Hybrid Identity and the Portuguese-American Experience in the Novels of Alfred Lewis – A lecture by Prof. Frank F. Sousa – 5 P.M., May 10, 2012

What: A lecture by  Prof. Frank F. Sousa entitled: “Hybrid Identity and the Portuguese-American Experience in the Novels of Alfred Lewis”
Where: Prince Henry Society Reading Room at the Ferreira-Mendes Portuguese-American Archives, Claire T. Carney Library
When: May 10th, 2012, 5:00 P.M.

~ Free and open to the public ~ Light refreshments will be served ~

The Ferreira-Mendes Portuguese-American Archives and the Center for Portuguese Studies and Culture at the University of Massachusetts, Dartmouth announce a lecture, “Hybrid Identity and the Portuguese-American Experience in the Novels of Alfred Lewis,” by Prof. Frank F. Sousa, University of Massachusetts Dartmouth, on Thursday, May 10 at 5:00 P.M. in the Prince Henry Society Reading Room at the Ferreira-Mendes Portuguese-American Archives (Parking lot 13). The lecture, free and open to the public, will include the launching of Lewis’s novel Home Is an Island. Light refreshments will be served.

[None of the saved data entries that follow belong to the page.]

(** *** Flags without [c] and [u] *)

Lemma comparison_unbound_changed flags e1 t1 e2 t2 sc fs :
  Str.contains "c" flags = false →
  Str.contains "u" flags = false →
  comparison md5 flags (e1 :: t1) (e2 :: t2) sc fs
  = ([], Raise (UnboundLocalError "changed")).
Proof.
  intros Hc Hu.
  destruct e1 as [[root1 dirs1] files1], e2 as [[root2 dirs2] files2].
  unfold comparison. cbn [first_root]. rewrite !bind_ret.
  rewrite Hc, Hu. cbn [orb]. by rewrite bind_ret.
Qed.

(** *** The shape of [comparison] on non-empty snapshots *)

Lemma comparison_eq flags root1 dirs1 files1 t1' root2 dirs2 files2 t2'
    sc fs :
  let t1 := (root1, dirs1, files1) :: t1' in
  let t2 := (root2, dirs2, files2) :: t2' in
  let before_str := stripped_listing root1 (full_listing t1) in
  let after_str := stripped_listing root2 (full_listing t2) in
  let added := added_of before_str after_str in
  let removed := removed_of before_str after_str in
  let common := common_of added after_str in
  Str.contains "c" flags || Str.contains "u" flags = true →
  comparison md5 flags t1 t2 sc fs =
    match filterM (λ p, differing md5 p sc)
                  (common_with_roots_of root1 root2 common) fs with
    | (tr, Ok differ) =>
        let changed :=
          map (λ p, erase_from (fst p) (with_sep root1)) differ in
        let unchanged :=
          filter (λ p, ¬ p ∈ changed ∧ ¬ is_dir_path p) common in
        (tr, Ok (results_of flags
                   [("a"%char, "Added",     added);
                    ("c"%char, "Changed",   changed);
                    ("r"%char, "Removed",   removed);
                    ("s"%char, "Shared",    common);
                    ("u"%char, "Unchanged", unchanged)]))
    | (tr, Raise e) => (tr, Raise e)
    end.
Proof.
  intros t1 t2 before_str after_str added removed common Hcu.
  unfold comparison. cbn [first_root t1 t2]. rewrite !bind_ret.
  rewrite Hcu. unfold bind at 1. unfold bind at 1.
  fold t1 t2 before_str after_str added removed common.
  destruct (filterM _ _ fs) as [tr [differ|e]]; [|done].
  cbn. by rewrite !app_nil_r.
Qed.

Alfred Lewis (1902-1977) is the author of two published novels: Home Is an Island (Random House, 1951; Tagus Press, 2012) and Sixty Acres and a Barn (Tagus Press, 2005 and 1912). This lecture examines how these two works of fiction complement each other—the first treats life in the Old Country (Azores, Portugal) in the first quarter of the twentieth century, through the story of a young man who is about to emigrate to the America of his dreams, while the second is set in America, where the main character, a recent immigrant, pursues the American Dream on a dairy farm in the Central Valley of California during the 1940s. Both works call attention to the balancing act of dual identities and divided loyalties in individuals and communities on the margins between cultures. No other writer captures so well how the poor in the Azores viewed the promise of America and how Portuguese immigrants made a new life for themselves.

Alfred Lewis, born Alfredo Luís in the mid-Atlantic island of Flores, in the archipelago of the Azores, Portugal, was the son of a nineteenth-century whaleman who sailed the seven seas and eventually became a gold prospector in California, before returning to his homeland. Lewis himself immigrated to the Central Valley (Atwater) in 1922. Having learned English only after arriving in America, he nevertheless went on to study law and become a municipal judge in the San Joaquin Valley town of Los Baños.

Prof. Sousa’s lecture will conclude with the launching of a new, hardbound edition of Alfred Lewis’s classic novel, Home Is an Island, originally published by the prestigious Random House Publishers in 1951. The novel received much critical acclaim, including two reviews in the New York Times, and was highly praised by the well-known American novelist Patricia Highsmith, who wrote, “One does not often find a novel that reads like a poem, that tells a simple story in a simple prose, and yet is heroic, a novel of importance.”

Home Is an Island is volume 17 of the Portuguese in the Americas Series published by Tagus Press at UMass Dartmouth, in partnership with the University Press of New England. The Tagus Press cloth edition, sponsored by the Luso-American Foundation, features a foreword by Congressman Devin Nunes and a preface by Frank F. Sousa.

Frank F. Sousa is professor of Portuguese and director of both the Center for Portuguese Studies and Culture and Tagus Press at the University of Massachusetts, Dartmouth. He is the author of O segredo de Eça, an often-cited work on Portugal’s foremost novelist of the nineteenth century.

Directions: The entrance to the Ferreira-Mendes Portuguese-American Archives is located on the campus side of the Claire T. Carney Library. For access during library construction, as you approach from Lot 13, enter the library basement and take the elevator to the first floor, exit the building, and proceed to the right, to the Archives entrance.